::: Extracted entries

(** The rectangle of a placement. *)
Definition ad_rect (p : AdPlacement) : list (Z * Z) :=
  rect_coords (ad_x p) (ad_y p) (ad_width p) (ad_height p).

(** Every cell that carries an ad id lies in the rectangle of a ledger
    record with that id. *)
Definition cells_traced (st : Store) : Prop :=
  ∀ k c id,
    canvas st !! k = Some c → adId c = Some id →
    ∃ p, p ∈ adPlacements st ∧ ad_id p = id ∧ k ∈ ad_rect p.

(** What the validation of [POST /ad] guarantees of a ledger record. *)
Record placement_wf (p : AdPlacement) : Prop := {
  pw_width : 10 ≤ ad_width p ≤ 100 ∧ ad_width p mod 10 = 0;
  pw_height : 10 ≤ ad_height p ≤ 100 ∧ ad_height p mod 10 = 0;
  pw_inside : 0 ≤ ad_x p ∧ 0 ≤ ad_y p
              ∧ ad_x p + ad_width p ≤ CANVAS_WIDTH
              ∧ ad_y p + ad_height p ≤ CANVAS_HEIGHT;
  pw_pixels : ad_pixels p = ad_width p * ad_height p;
  pw_cost : (ad_totalCost p == inject_Z (ad_pixels p) * PIXEL_PRICE)%Q;
  pw_texts : ad_imageId p ≠ ""%string ∧ ad_linkUrl p ≠ ""%string
             ∧ ad_title p ≠ ""%string
}.

(** The placements accepted along a run. *)
Fixpoint accepted_placements (rs : list request) (st : Store) : nat :=
  match rs with
  | [] => O
  | r :: rs' =>
    ((match r with
      | PostAd _ _ => if accepted r st then 1 else 0
      | _ => 0
      end) + accepted_placements rs' (handle r st))%nat
  end.

(** The requirements of [POST /generate-image], in the order it tests
    them; the last one is the reply of the image model. *)
Definition gen_stages (env : GenEnv) (body : GenBody)
  : list (bool * failure_kind) :=
  [ (is_number (gb_width body) && is_number (gb_height body), InvalidInput);
    ((10 <=? num (gb_width body)) && (10 <=? num (gb_height body)), TooSmall);
    ((num (gb_width body) mod 10 =? 0) && (num (gb_height body) mod 10 =? 0),
     Misaligned);
    (nonempty_string (gb_prompt body), InvalidInput);
    (bool_decide (is_Some (gen_image env)), UpstreamFailure) ].

(** The positions [findEmptySpace] samples: the 100 random candidates,
    rounded to the 10-pixel grid. *)
Definition sampled (rnd : nat → Q) (width height : Z) : list (Z * Z) :=
  snap_candidates (push_candidates 100 rnd 0 width height []).1.

(** A candidate the search passes over: it sticks out of the grid, or one
    coordinate of its rectangle is in the snapshot. *)
Definition blocked (pixels : list (Z * Z)) (width height : Z) (c : Z * Z)
  : Prop :=
  c.1 < 0 ∨ c.2 < 0 ∨ 1000 < c.1 + width ∨ 1000 < c.2 + height
  ∨ ∃ px py, c.1 ≤ px < c.1 + width ∧ c.2 ≤ py < c.2 + height
             ∧ (px, py) ∈ pixels.

(** * The agent *)

(** ** Size templates *)

Record AdSize : Type := mkAdSize {
  size_name : string;
  size_width : Z;
  size_height : Z;
  size_description : string;
  size_cost : string;
  size_useCase : string    (* when to use this size *)
}.

Definition adSizes : list AdSize :=
  [ {| size_name := "micro"; size_width := 10; size_height := 10;
       size_description := "Tiny icon ad"; size_cost := "$0.01";
       size_useCase :=
         "Simple logo or icon placement. Good for brand presence on a budget." |};
    {| size_name := "small"; size_width := 20; size_height := 20;
       size_description := "Small square ad"; size_cost := "$0.04";
       size_useCase := "Small logo with short text. Compact but readable." |};
    {| size_name := "banner"; size_width := 50; size_height := 20;
       size_description := "Horizontal banner"; size_cost := "$0.10";
       size_useCase := "Tagline-focused ads. Great for catchy slogans." |};
    {| size_name := "tall"; size_width := 20; size_height := 50;
       size_description := "Vertical skyscraper"; size_cost := "$0.10";
       size_useCase :=
         "Vertical logo with stacked text. Good for side placement." |};
    {| size_name := "medium"; size_width := 30; size_height := 30;
       size_description := "Medium square ad"; size_cost := "$0.09";
       size_useCase :=
         "Balanced space for logo and tagline. Versatile choice." |};
    {| size_name := "wide"; size_width := 40; size_height := 20;
       size_description := "Wide rectangle"; size_cost := "$0.08";
       size_useCase := "Landscape format. Good for product showcases." |};
    {| size_name := "large"; size_width := 50; size_height := 50;
       size_description := "Large square ad"; size_cost := "$0.25";
       size_useCase := "Premium placement. Room for imagery and text." |};
    {| size_name := "billboard"; size_width := 100; size_height := 40;
       size_description := "Wide billboard"; size_cost := "$0.40";
       size_useCase :=
         "Maximum visibility. Statement ad for major brands." |};
    {| size_name := "tower"; size_width := 30; size_height := 60;
       size_description := "Tall tower"; size_cost := "$0.18";
       size_useCase := "Vertical emphasis. Good for app-style ads." |} ].

(** ** Brands and styles *)

(** The tables [brands] and [adStyles] are data; the tools below take them
    as arguments. *)
Record Brand : Type := mkBrand {
  brand_name : string;
  brand_tagline : string;
  brand_linkUrl : string;
  brand_category : string;
  brand_primary : string;
  brand_secondary : string;
  brand_keywords : list string   (* used in image generation prompts *)
}.

Record AdStyle : Type := mkAdStyle {
  style_name : string;
  style_description : string;    (* detailed description for image generation *)
  style_suitableFor : list string
}.

(** ** Strings *)

(** [toLowerCase], on ASCII strings. *)
Definition lower_ascii (c : ascii) : ascii :=
  let n := nat_of_ascii c in
  if ((65 <=? n)%nat && (n <=? 90)%nat)%bool then ascii_of_nat (n + 32) else c.

Fixpoint toLowerCase (s : string) : string :=
  match s with
  | EmptyString => EmptyString
  | String c s' => String (lower_ascii c) (toLowerCase s')
  end.

(** [parts.join(sep)] *)
Fixpoint join (sep : string) (parts : list string) : string :=
  match parts with
  | [] => ""
  | [p] => p
  | p :: rest => (p ++ sep ++ join sep rest)%string
  end.

(** The decimal notation of an integer, as [`${n}`] prints it (below
    [10^21] in absolute value). *)
Definition string_of_Z (n : Z) : string :=
  DecimalString.NilZero.string_of_int (Z.to_int n).

Definition quote : string := String "034"%char EmptyString.
Definition newline : string := String "010"%char EmptyString.

(** ** Ad history tracking *)

Record PlacedAd : Type := mkPlacedAd {
  pa_brand : string;
  pa_style : string;
  pa_size : string;
  pa_round : Z;
  pa_timestamp : Z
}.

(** The state of the agent process and the server it talks to. *)
Record World : Type := mkWorld {
  server : Store;
  lastGeneratedAd : option (Brand * AdStyle * AdSize);
  placedAdsHistory : list PlacedAd;
  currentRound : Z
}.

Definition initial_world : World :=
  {| server := empty_store; lastGeneratedAd := None;
     placedAdsHistory := []; currentRound := 0 |}.

(** [history.slice(-10)] *)
Definition recent_ads (history : list PlacedAd) : list PlacedAd :=
  drop (length history - 10) history.

Definition history_line (a : PlacedAd) : string :=
  ("- Round " ++ string_of_Z (pa_round a) ++ ": " ++ pa_brand a
   ++ " (" ++ pa_style a ++ " style, " ++ pa_size a ++ " size)")%string.

Definition getRecentAdsContext (w : World) : string :=
  let recent := recent_ads (placedAdsHistory w) in
  if (length recent =? 0)%nat then "No ads placed yet in this session."
  else ("Recently placed ads:" ++ newline
        ++ join newline (history_line <$> recent))%string.

(** [now] is the value of [Date.now()]. *)
Definition recordPlacedAd (brand style size : string) (round now : Z)
    (w : World) : World :=
  {| server := server w;
     lastGeneratedAd := lastGeneratedAd w;
     placedAdsHistory :=
       placedAdsHistory w
       ++ [ {| pa_brand := brand; pa_style := style; pa_size := size;
               pa_round := round; pa_timestamp := now |} ];
     currentRound := currentRound w |}.

(** ** The journey of a request of the agent *)

(** What happens to a request on its way: it is lost ([fetch] throws
    before any handler runs), or answered with a reply that is not [ok]
    before it reaches its handler (the payment gate), or handled.  When it
    is handled, with the environment [env], the agent gets the handler's
    reply, or a reply that is not [ok] put in its place, or an exception of
    [fetch]. *)
Inductive Trip (Env : Type) : Type :=
  | Lost
  | Blocked
  | Delivered (env : Env)
  | DeliveredThenReplaced (env : Env)
  | DeliveredThenLost (env : Env).
Arguments Lost {Env}.
Arguments Blocked {Env}.
Arguments Delivered {Env} env.
Arguments DeliveredThenReplaced {Env} env.
Arguments DeliveredThenLost {Env} env.

(** The environment with which the handler runs, if it does. *)
Definition reaches {Env : Type} (trip : Trip Env) : option Env :=
  match trip with
  | Lost | Blocked => None
  | Delivered env | DeliveredThenReplaced env | DeliveredThenLost env => Some env
  end.

(** ** The tools *)

Inductive AgentError : Type :=
  | BrandNotFound (name : json)
  | StyleNotFound (name : json)
  | SizeNotFound (name : json)
  | ServerSaid (e : error)       (* the error text of the handler's reply *)
  | GateSaid                     (* a reply that is not ok, not the handler's *)
  | Caught.                      (* [catch (err)] *)

Record ImageOffer : Type := mkImageOffer {
  io_imageId : string;
  io_imageUrl : string;
  io_brand : string;
  io_linkUrl : string;
  io_suggestedTitle : string;
  io_width : Z;
  io_height : Z;
  io_cost : string
}.

Inductive ToolResult : Type :=
  | ToolError (e : AgentError)
  | ImageReady (offer : ImageOffer)
  | AdPlaced (reply : AdReply)
  | SpaceFound (x y width height : Z)
  | NoSpace
  | Thrown.                      (* an exception that leaves the tool *)

(** [table.find(e => e.name.toLowerCase() === wanted.toLowerCase())]: the
    outer [None] is the [TypeError] raised at the first entry when [wanted]
    is not a string. *)
Fixpoint find_named {A : Type} (name_of : A → string) (wanted : json)
    (table : list A) : option (option A) :=
  match table with
  | [] => Some None
  | entry :: rest =>
    match wanted with
    | JStr s =>
      if String.eqb (toLowerCase (name_of entry)) (toLowerCase s)
      then Some (Some entry)
      else find_named name_of wanted rest
    | _ => None
    end
  end.

(** The prompt of [generateAdImage], after [trim()]: the template starts
    with a line break and ends with a line break and two spaces, which is
    all that [trim()] removes. *)
Definition ad_prompt (brand : Brand) (style : AdStyle) (size : AdSize)
    (customPrompt : option string) : string :=
  ("Create an advertisement banner for " ++ quote ++ brand_name brand ++ quote
   ++ " with the tagline " ++ quote ++ brand_tagline brand ++ quote ++ "."
   ++ newline ++ newline
   ++ "STYLE: " ++ style_description style
   ++ newline ++ newline
   ++ "COLORS: Primary color " ++ brand_primary brand
   ++ ", secondary color " ++ brand_secondary brand
   ++ ". Use these colors prominently."
   ++ newline ++ newline
   ++ "VISUAL ELEMENTS: Include imagery related to: "
   ++ join ", " (brand_keywords brand) ++ "."
   ++ newline ++ newline
   ++ "TEXT: Include the brand name " ++ quote ++ brand_name brand ++ quote
   ++ " and optionally the tagline " ++ quote ++ brand_tagline brand ++ quote
   ++ " if space allows."
   ++ newline ++ newline
   ++ (match customPrompt with
       | Some direction =>
         if String.eqb direction "" then ""
         else "ADDITIONAL DIRECTION: " ++ direction
       | None => ""
       end)
   ++ newline ++ newline
   ++ "The ad should be eye-catching and readable even at a small size ("
   ++ string_of_Z (size_width size) ++ "x" ++ string_of_Z (size_height size)
   ++ " pixels).")%string.

Definition with_server (w : World) (st : Store) : World :=
  {| server := st; lastGeneratedAd := lastGeneratedAd w;
     placedAdsHistory := placedAdsHistory w; currentRound := currentRound w |}.

Definition with_lastGeneratedAd (w : World) (ad : Brand * AdStyle * AdSize)
  : World :=
  {| server := server w; lastGeneratedAd := Some ad;
     placedAdsHistory := placedAdsHistory w; currentRound := currentRound w |}.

::::::

**Directions**: What are the lines, exactly as written above, from the line with "Record placement_wf (p" to the line with "Misaligned);", both included? Output only those.

**Answer to the problem**:
Record placement_wf (p : AdPlacement) : Prop := {
  pw_width : 10 ≤ ad_width p ≤ 100 ∧ ad_width p mod 10 = 0;
  pw_height : 10 ≤ ad_height p ≤ 100 ∧ ad_height p mod 10 = 0;
  pw_inside : 0 ≤ ad_x p ∧ 0 ≤ ad_y p
              ∧ ad_x p + ad_width p ≤ CANVAS_WIDTH
              ∧ ad_y p + ad_height p ≤ CANVAS_HEIGHT;
  pw_pixels : ad_pixels p = ad_width p * ad_height p;
  pw_cost : (ad_totalCost p == inject_Z (ad_pixels p) * PIXEL_PRICE)%Q;
  pw_texts : ad_imageId p ≠ ""%string ∧ ad_linkUrl p ≠ ""%string
             ∧ ad_title p ≠ ""%string
}.

(** The placements accepted along a run. *)
Fixpoint accepted_placements (rs : list request) (st : Store) : nat :=
  match rs with
  | [] => O
  | r :: rs' =>
    ((match r with
      | PostAd _ _ => if accepted r st then 1 else 0
      | _ => 0
      end) + accepted_placements rs' (handle r st))%nat
  end.

(** The requirements of [POST /generate-image], in the order it tests
    them; the last one is the reply of the image model. *)
Definition gen_stages (env : GenEnv) (body : GenBody)
  : list (bool * failure_kind) :=
  [ (is_number (gb_width body) && is_number (gb_height body), InvalidInput);
    ((10 <=? num (gb_width body)) && (10 <=? num (gb_height body)), TooSmall);
    ((num (gb_width body) mod 10 =? 0) && (num (gb_height body) mod 10 =? 0),
     Misaligned);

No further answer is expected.